Sarcina ventriculi was first recorded in 1842 in human gastric contents (1) and was demonstrated to have wide distribution with relatively high population density in humans (2). This Gram-positive coccus is well known for its tetrad formation and has been recognized as a causative agent for gastric disorders in both humans and livestock (3, 4).

We isolated two tetrad-forming bacteria, strains 14 and 17, from fresh feces of wild Yakushima macaques (Macaca fuscata yakui). They were identified as S. ventriclui by partial 16S rRNA gene sequence as indicated elsewhere (5). Illumina Miseq produced 2,278,246 and 3,479,870 pair-ended reads, respectively, for genomes of strains 14 and 17. The reads were assembled by Platanus after trimming of low-quality sequences (6). The number of scaffolds and the total and N50 lengths of draft genome assemblies were 91 scaffolds (total = 2,474,230 bp, N50 = 74,523) and 32 scaffolds (total = 2,479,673 bp, N50 = 260,452), respectively, for strains 14 and 17.

Gene identification and annotation were performed as indicated elsewhere (7). Average nucleotide identities (ANIs) of strains 14 and 17 against a reference clostridial genome (NC_003366) were calculated by ANI calculator (8). As complete assembly of the 16S rRNA genes was not achieved, we obtained the 16S rRNA gene sequences of each strain by mapping Miseq reads to the S. ventriculi DSM286 16S rRNA (X76649).

The GC contents of the genomes of strains 14 and 17 (27.20% and 27.18%) were similar to those of the known closest phylogenetic neighbor, Clostridium perfringens (28.2% to 28.6%), but the genome sizes were smaller than C. perfringens (2.8 to 3.3 Mb) (9, 10). ANIs of the two genomes against C. perfringens were 77.75% and 77.64%, respectively, for strains 14 and 17. The full-length sequences of 16S rRNA genes were both 99.5% identical to those of strain DSM286, but intercistronic sequence polymorphism between 16S rRNA gene copies was suggested for both strains.
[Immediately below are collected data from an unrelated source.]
(* ===== verification/ApiHandler.v ===== *)
(** * The REST client

    [Protocol/REST/src/rest_impl.cpp] and [Management/worker/src/ApiHandler.cpp]: requests with a
    limit of time, the bodies of their answers, the addresses of the requests, and the callback
    by which a notification of the server becomes a request.  The transfer itself is done by
    libcurl under restclient-cpp: [transfer] is its answer to an address with a limit in seconds, none
    where it is not positive; [parse] is the JSON parser, nothing where it throws. *)

From Stdlib Require Import Ascii String.
From stdpp Require Import gmap pretty.
From S2P Require Import Prelude StringUtils Sort Json SettingData SettingManager SettingFacade NetworkManager.
Open Scope Z_scope.
Open Scope list_scope.

Record Response := mkResponse { code : Z; body : string; headers : list (string * string) }.

(** [requests]: what was asked for, with its limit; [reported]: the failures that were logged. *)
Record Connection := mkConnection { baseUrl : string; timeout : Z; requests : list (string * Z); reported : list (string * Z) }.

Definition Connection_make (base : string) : Connection := mkConnection base 0 [] [].
Definition Connection_SetTimeout (seconds : Z) (c : Connection) : Connection := mkConnection (baseUrl c) seconds (requests c) (reported c).
Definition Connection_report (url : string) (code : Z) (c : Connection) : Connection := mkConnection (baseUrl c) (timeout c) (requests c) (reported c ++ [(url, code)]).

Record ApiHandler := mkHandler { setting : ApiSetting; conn : Connection }.

Definition DEFAULT_REST_API_GET_TIMEOUT_SECS : Z := 3.

(** The seconds of a time point of the steady clock, in nanoseconds since its epoch. *)
Definition GetIntSecondsFromTimePoint (timeoutTime : Z) : Z := i32 (Z.quot timeoutTime 1000000000).

Section Requests.
Context (transfer : string -> Z -> Response) (parse : string -> option json).

Definition Connection_get (url : string) (c : Connection) : Response * Connection :=
  (transfer (baseUrl c ++ url) (timeout c), mkConnection (baseUrl c) (timeout c) (requests c ++ [(url, timeout c)]) (reported c)).

Definition Connection_GET_or_throw_if_timeout (url : string) (timeoutSeconds : Z) (c : Connection) : Response * Connection :=
  let prev_timeout := timeout c in
  let c := if (timeoutSeconds <? prev_timeout) || (prev_timeout <=? 0) then Connection_SetTimeout timeoutSeconds c else c in
  let '(resp, c) := Connection_get url c in
  let c := Connection_SetTimeout prev_timeout c in
  (resp, if code resp <=? 0 then Connection_report url (code resp) c else c).

(** The overloads: a number of seconds of the library, a time point; both become an [int]. *)
Definition Connection_GET_for (url : string) (timeoutDuration : Z) (c : Connection) : Response * Connection :=
  Connection_GET_or_throw_if_timeout url (i32 timeoutDuration) c.
Definition Connection_GET_until (url : string) (timeoutTime : Z) (c : Connection) : Response * Connection :=
  Connection_GET_or_throw_if_timeout url (GetIntSecondsFromTimePoint timeoutTime) c.

(** [perform]: what libcurl answers to a head request within a second, none without a handle. *)
Definition is_rest_api_alive (perform : string -> option bool) (c : Connection) : bool := default false (perform (baseUrl c ++ "/")%string).

Definition get_json_from_resp_body (resp_body : string) : json :=
  if String.eqb resp_body "" then JObject [] else default (JObject []) (parse resp_body).

(** [ApiHandler]. *)
Definition ApiHandler_make (s : ApiSetting) : ApiHandler :=
  mkHandler s (Connection_SetTimeout 3 (Connection_make ("http://" ++ api_service_ip s ++ ":" ++ pretty (api_service_port s)))).

(** The answer of the handler to that of its connection. *)
Definition answered (h : ApiHandler) (rc : Response * Connection) : Z * json * ApiHandler :=
  let '(resp, c) := rc in
  let h := mkHandler (setting h) c in
  if IsKnownResponseCode (code resp) then (code resp, get_json_from_resp_body (body resp), h) else (code resp, JObject [], h).

Definition GET_or_throw_if_timeout (url : string) (timeoutSeconds : Z) (h : ApiHandler) : Z * json * ApiHandler :=
  answered h (Connection_GET_or_throw_if_timeout url timeoutSeconds (conn h)).
Definition GET_for (url : string) (timeoutDuration : Z) (h : ApiHandler) : Z * json * ApiHandler := answered h (Connection_GET_for url timeoutDuration (conn h)).
Definition GET_until (url : string) (timeoutTime : Z) (h : ApiHandler) : Z * json * ApiHandler := answered h (Connection_GET_until url timeoutTime (conn h)).

Definition IsAlive (perform : string -> option bool) (h : ApiHandler) : bool := is_rest_api_alive perform (conn h).

Definition SetTimeout (seconds : Z) (h : ApiHandler) : ApiHandler := mkHandler (setting h) (Connection_SetTimeout seconds (conn h)).
Definition GetMyLocalIp (h : ApiHandler) : string := api_my_local_ip (setting h).

(** [checker] and [url_builder] are bound by [BuildCallback_GET]; [None]: the builder throws. *)
Definition BC_GET_Internal (checker : json -> bool) (url_builder : json -> option string) (req_data : json) (h : ApiHandler) : option (option json * ApiHandler) :=
  if negb (checker req_data) then Some (None, h)
  else
    req ← url_builder req_data;
    if String.eqb req "" then Some (None, h)
    else let '(c, b, h) := GET_or_throw_if_timeout req 3 h in
         Some (if IsKnownResponseCode c then Some b else None, h).
End Requests.

(** ** Addresses *)

Inductive URL := NOT_SET | API_GET_SERVER_BY_IP | API_GET_SERVER_BY_ID | API_GET_CLUSTER | API_GET_EXCEPTION_CAMERA | API_GET_SCHEDULE | API_GET_CAMERA.

Definition make_api_url_basic (u : URL) : string :=
  match u with
  | NOT_SET => "" | API_GET_SERVER_BY_IP => "/server?ip=" | API_GET_SERVER_BY_ID => "/server?id=" | API_GET_CLUSTER => "/cluster?server_id="
  | API_GET_EXCEPTION_CAMERA => "/exception?camera_id=" | API_GET_SCHEDULE => "/schedule?camera_id=" | API_GET_CAMERA => "/camera/media?camera_id="
  end.

(** The values with a comma before each but the first. *)
Fixpoint make_api_url_param_from (i : nat) (values : list string) : string :=
  match values with [] => "" | v :: values => ((if (i =? 0)%nat then "" else ",") ++ v ++ make_api_url_param_from (S i) values)%string end.
Definition make_api_url_param (values : list string) : string := make_api_url_param_from 0 values.
Definition MakeURL (u : URL) (params : list Z) : string := (make_api_url_basic u ++ make_api_url_param (map pretty params))%string.

(** A set of units is listed in its order; a value stands for itself. *)
Definition make_api_url_param_set (units : gset Z) : string := make_api_url_param (map pretty (set_order units)).
Definition make_api_url_param_single (single_value : string) : string := single_value.
Definition MakeURL_set (u : URL) (units : gset Z) : string := (make_api_url_basic u ++ make_api_url_param_set units)%string.
Definition MakeURL_single (u : URL) (v : string) : string := (make_api_url_basic u ++ make_api_url_param_single v)%string.

(** ** Properties *)

(** A request asks once, with a limit that is neither longer than it may wait nor longer than the
    connection allows, and leaves the connection with the limit it had. *)
Lemma request_limited transfer url t c resp c' :
  Connection_GET_or_throw_if_timeout transfer url t c = (resp, c') ->
  timeout c' = timeout c /\ baseUrl c' = baseUrl c /\
  exists used, requests c' = requests c ++ [(url, used)] /\ resp = transfer (baseUrl c ++ url)%string used /\
    (0 < t -> 0 < used <= t /\ (0 < timeout c -> used <= timeout c)).
Proof.
  unfold Connection_GET_or_throw_if_timeout, Connection_get. intros H.
  destruct (Z.ltb_spec t (timeout c)), (Z.leb_spec (timeout c) 0); cbn in H; injection H as <- <-; destruct (_ <=? _); cbn; (split_and!; [done .. |]);
    eexists; (split_and!; [done .. |]); lia.
Qed.

(** A limit that is not positive is no limit. *)
Lemma request_without_limit transfer url c : 0 < timeout c ->
  fst (Connection_GET_or_throw_if_timeout transfer url 0 c) = transfer (baseUrl c ++ url)%string 0.
Proof. intros H. unfold Connection_GET_or_throw_if_timeout, Connection_get. by rewrite (proj2 (Z.ltb_lt _ _) H). Qed.

(** What is reported of a request: only an answer without a positive code. *)
Lemma request_reported transfer url t c resp c' :
  Connection_GET_or_throw_if_timeout transfer url t c = (resp, c') -> reported c' = reported c ++ (if code resp <=? 0 then [(url, code resp)] else []).
Proof.
  unfold Connection_GET_or_throw_if_timeout, Connection_get. intros H. destruct (_ || _); cbn in H; injection H as <- <-; destruct (_ <=? _); cbn; by rewrite ?app_nil_r.
Qed.

(** The code that the comment gives for a request that ran out of time is not reported. *)
Example timeout_not_reported : reported (snd (Connection_GET_or_throw_if_timeout (fun _ _ => mkResponse 28 "" []) "/server?ip=" 3 (Connection_make "http://"))) = [].
Proof. reflexivity. Qed.

(** The other overload takes the time of a clock that runs since the start of the machine for a
    duration: a deadline three seconds away is a limit of a day when the machine runs for a day. *)
Example deadline_is_not_a_duration : GetIntSecondsFromTimePoint ((86400 + 3) * 1000000000) = 86403.
Proof. reflexivity. Qed.

(** A body that cannot be read is an empty object. *)
Lemma unreadable_body parse b : parse b = None -> get_json_from_resp_body parse b = JObject [].
Proof. intros H. unfold get_json_from_resp_body. rewrite H. by destruct (String.eqb b ""). Qed.

(** An answer that is not known is no body, whatever was read. *)
Lemma unknown_answer_empty parse h resp c : IsKnownResponseCode (code resp) = false -> answered parse h (resp, c) = (code resp, JObject [], mkHandler (setting h) c).
Proof. intros H. unfold answered. by rewrite H. Qed.

(** The handler of a service keeps its connection and its limit through every request. *)
Lemma handler_kept transfer parse url t h a h' : GET_or_throw_if_timeout transfer parse url t h = (a, h') -> setting h' = setting h /\ timeout (conn h') = timeout (conn h) /\ baseUrl (conn h') = baseUrl (conn h).
Proof.
  unfold GET_or_throw_if_timeout. destruct (Connection_GET_or_throw_if_timeout transfer url t (conn h)) as [resp c] eqn:E.
  destruct (request_limited transfer url t (conn h) resp c E) as (H1 & H2 & _). unfold answered. by destruct (IsKnownResponseCode _); intros [= <- <-].
Qed.

(** What a request answers, as the settings ask for it. *)
Definition answers transfer parse (h : ApiHandler) (url : string) : Z * json := fst (GET_or_throw_if_timeout transfer parse url 3 h).

(** The answers of a handler depend on its address and its limit alone: after any request, they are
    those that the settings would have had before it. *)
Lemma answers_of_connection transfer parse h h' : timeout (conn h') = timeout (conn h) -> baseUrl (conn h') = baseUrl (conn h) -> forall url, answers transfer parse h' url = answers transfer parse h url.
Proof.
  intros H1 H2 url. unfold answers, GET_or_throw_if_timeout, Connection_GET_or_throw_if_timeout, Connection_get. rewrite H1.
  destruct (_ || _); cbn; rewrite H2, ?H1; unfold answered; by destruct (IsKnownResponseCode _).
Qed.

Lemma answers_stable transfer parse h req t a h' : GET_or_throw_if_timeout transfer parse req t h = (a, h') -> forall url, answers transfer parse h' url = answers transfer parse h url.
Proof. intros H. destruct (handler_kept _ _ _ _ _ _ _ H) as (_ & H1 & H2). by apply answers_of_connection. Qed.

(** The callback of a notification is the one the settings are renewed with. *)
Lemma callback_refines transfer parse h js key :
  fst <$> BC_GET_Internal transfer parse (fun j => CheckInterProcJsonValid j key) GetAPICommandFromJson js h =
  _BC_GET_Internal (answers transfer parse h) js key.
Proof.
  unfold BC_GET_Internal, _BC_GET_Internal, answers. destruct (negb _); [done |]. destruct (GetAPICommandFromJson js) as [req |]; [| done]. cbn [mbind option_bind].
  destruct (String.eqb req ""); [done |]. destruct (GET_or_throw_if_timeout transfer parse req 3 h) as [[c b] h']. cbn. by destruct (IsKnownResponseCode c).
Qed.

(** *** Different cameras, different addresses *)

Lemma number_without_comma (z : Z) : without "," (pretty z).
Proof. apply chars_pretty; [by apply digits_are_not | done]. Qed.

Lemma param_from_shape i l : rest_at "," (make_api_url_param_from (S i) l).
Proof. destruct l as [| v l]; [by left |]. right. cbn [make_api_url_param_from Nat.eqb]. rewrite append_cons, append_nil_l. by eexists. Qed.

Lemma param_from_inj i (l l' : list Z) : make_api_url_param_from (S i) (map pretty l) = make_api_url_param_from (S i) (map pretty l') -> l = l'.
Proof.
  revert i l'. induction l as [| z l IH]; intros i [| z' l'] H; [done | | |]; cbn [map make_api_url_param_from Nat.eqb] in H.
  - by rewrite append_cons in H.
  - by rewrite append_cons in H.
  - rewrite !append_cons, !append_nil_l in H. injection H as H.
    destruct (first_part _ _ _ _ _ (number_without_comma z) (number_without_comma z') (param_from_shape _ _) (param_from_shape _ _) H) as [Hz Hl].
    apply pretty_Z_inj in Hz as ->. by rewrite (IH _ _ Hl).
Qed.

(** The address of a request determines the units it asks for. *)
Lemma MakeURL_injective u (l l' : list Z) : MakeURL u l = MakeURL u l' -> l = l'.
Proof.
  unfold MakeURL, make_api_url_param. intros H.
  apply append_cancel in H. destruct l as [| z l], l' as [| z' l']; cbn [map make_api_url_param_from Nat.eqb] in H; rewrite ?append_nil_l in H; [done | | |].
  - exfalso. destruct (pretty z') as [| c s] eqn:E; [by apply (pretty_not_empty z') | by rewrite append_cons in H].
  - exfalso. destruct (pretty z) as [| c s] eqn:E; [by apply (pretty_not_empty z) | by rewrite append_cons in H].
  - destruct (first_part _ _ _ _ _ (number_without_comma z) (number_without_comma z') (param_from_shape _ _) (param_from_shape _ _) H) as [Hz Hl].
    apply pretty_Z_inj in Hz as ->. by rewrite (param_from_inj _ _ _ Hl).
Qed.

(** The addresses that the settings ask for. *)
Lemma param_comma_separated (l : list Z) : make_api_url_param (map pretty l) = comma_separated l.
Proof.
  assert (forall i (l : list Z), make_api_url_param_from (S i) (map pretty l) = match l with [] => "" | _ => ("," ++ comma_separated l)%string end) as Hg.
  { clear. intros i l. revert i. induction l as [| z [| z' l] IH]; intros i; [done | |]; cbn [map make_api_url_param_from Nat.eqb comma_separated].
    - by rewrite append_nil.
    - f_equal. f_equal. exact (IH (S i)). }
  unfold make_api_url_param. destruct l as [| z [| z' l]]; cbn [map make_api_url_param_from Nat.eqb comma_separated]; rewrite ?append_nil_l; [done | by rewrite append_nil |].
  f_equal. exact (Hg 0%nat (z' :: l)).
Qed.

(** The settings ask for the addresses that [MakeURL] gives. *)
Lemma facade_addresses (ip : string) (id : Z) (cams : gset Z) :
  server_by_ip_url ip = MakeURL_single API_GET_SERVER_BY_IP ip /\ server_by_id_url id = MakeURL API_GET_SERVER_BY_ID [id] /\ cluster_url id = MakeURL API_GET_CLUSTER [id] /\
  exception_url cams = MakeURL_set API_GET_EXCEPTION_CAMERA cams /\ schedule_url cams = MakeURL_set API_GET_SCHEDULE cams /\ camera_url cams = MakeURL_set API_GET_CAMERA cams.
Proof.
  assert (make_api_url_param [pretty id] = pretty id) as He by exact (param_comma_separated [id]).
  unfold MakeURL, MakeURL_set, make_api_url_param_set. cbn [map]. by rewrite He, param_comma_separated.
Qed.

(** Different sets of cameras are asked for at different addresses. *)
Lemma MakeURL_set_injective u (cams cams' : gset Z) : MakeURL_set u cams = MakeURL_set u cams' -> cams = cams'.
Proof.
  intros H. pose proof (MakeURL_injective u _ _ H) as He. apply set_eq. intros x. by rewrite <- (set_order_elem cams), He, set_order_elem.
Qed.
The draft genomes of strains 14 and 17 each contain 2,312 and 2,311 protein coding sequences (CDSs) and specific clusters of orthologous groups (COGs) were assigned to 1,172 and 1,173 CDSs, respectively. Among these, genes for information processing showed the highest prevalence (26% for both strains) followed by those for carbohydrate metabolism (17% for both strains). Genes encoding the factors for cell division topological specificity (minEDC and maf) were identified and they may be concerned with tetrad formation of this species (11). Other notable features are the presence of genes for p-coumaric acid decarboxylase and cyanate metabolism, both of which may be required for digesting relatively toxic food ingested by monkeys. Genomic sequences of S. ventriculi 14 and 17 will be helpful for further phylogenetic consideration of family Clostridiaceae and for understanding the contribution of intestinal microbiota to the survival of Yakushima macaques living in the snow-covered mountains of Yakushima Island.

Nucleotide sequence accession numbers.

The draft genome sequences are available at DDBJ/EMBL/GenBank under the accession numbers BCMV01000001 to BCMV01000091 and BCMW01000001 to BCMW01000032. 16S rRNA gene sequences were deposited as LC101491 and LC101492.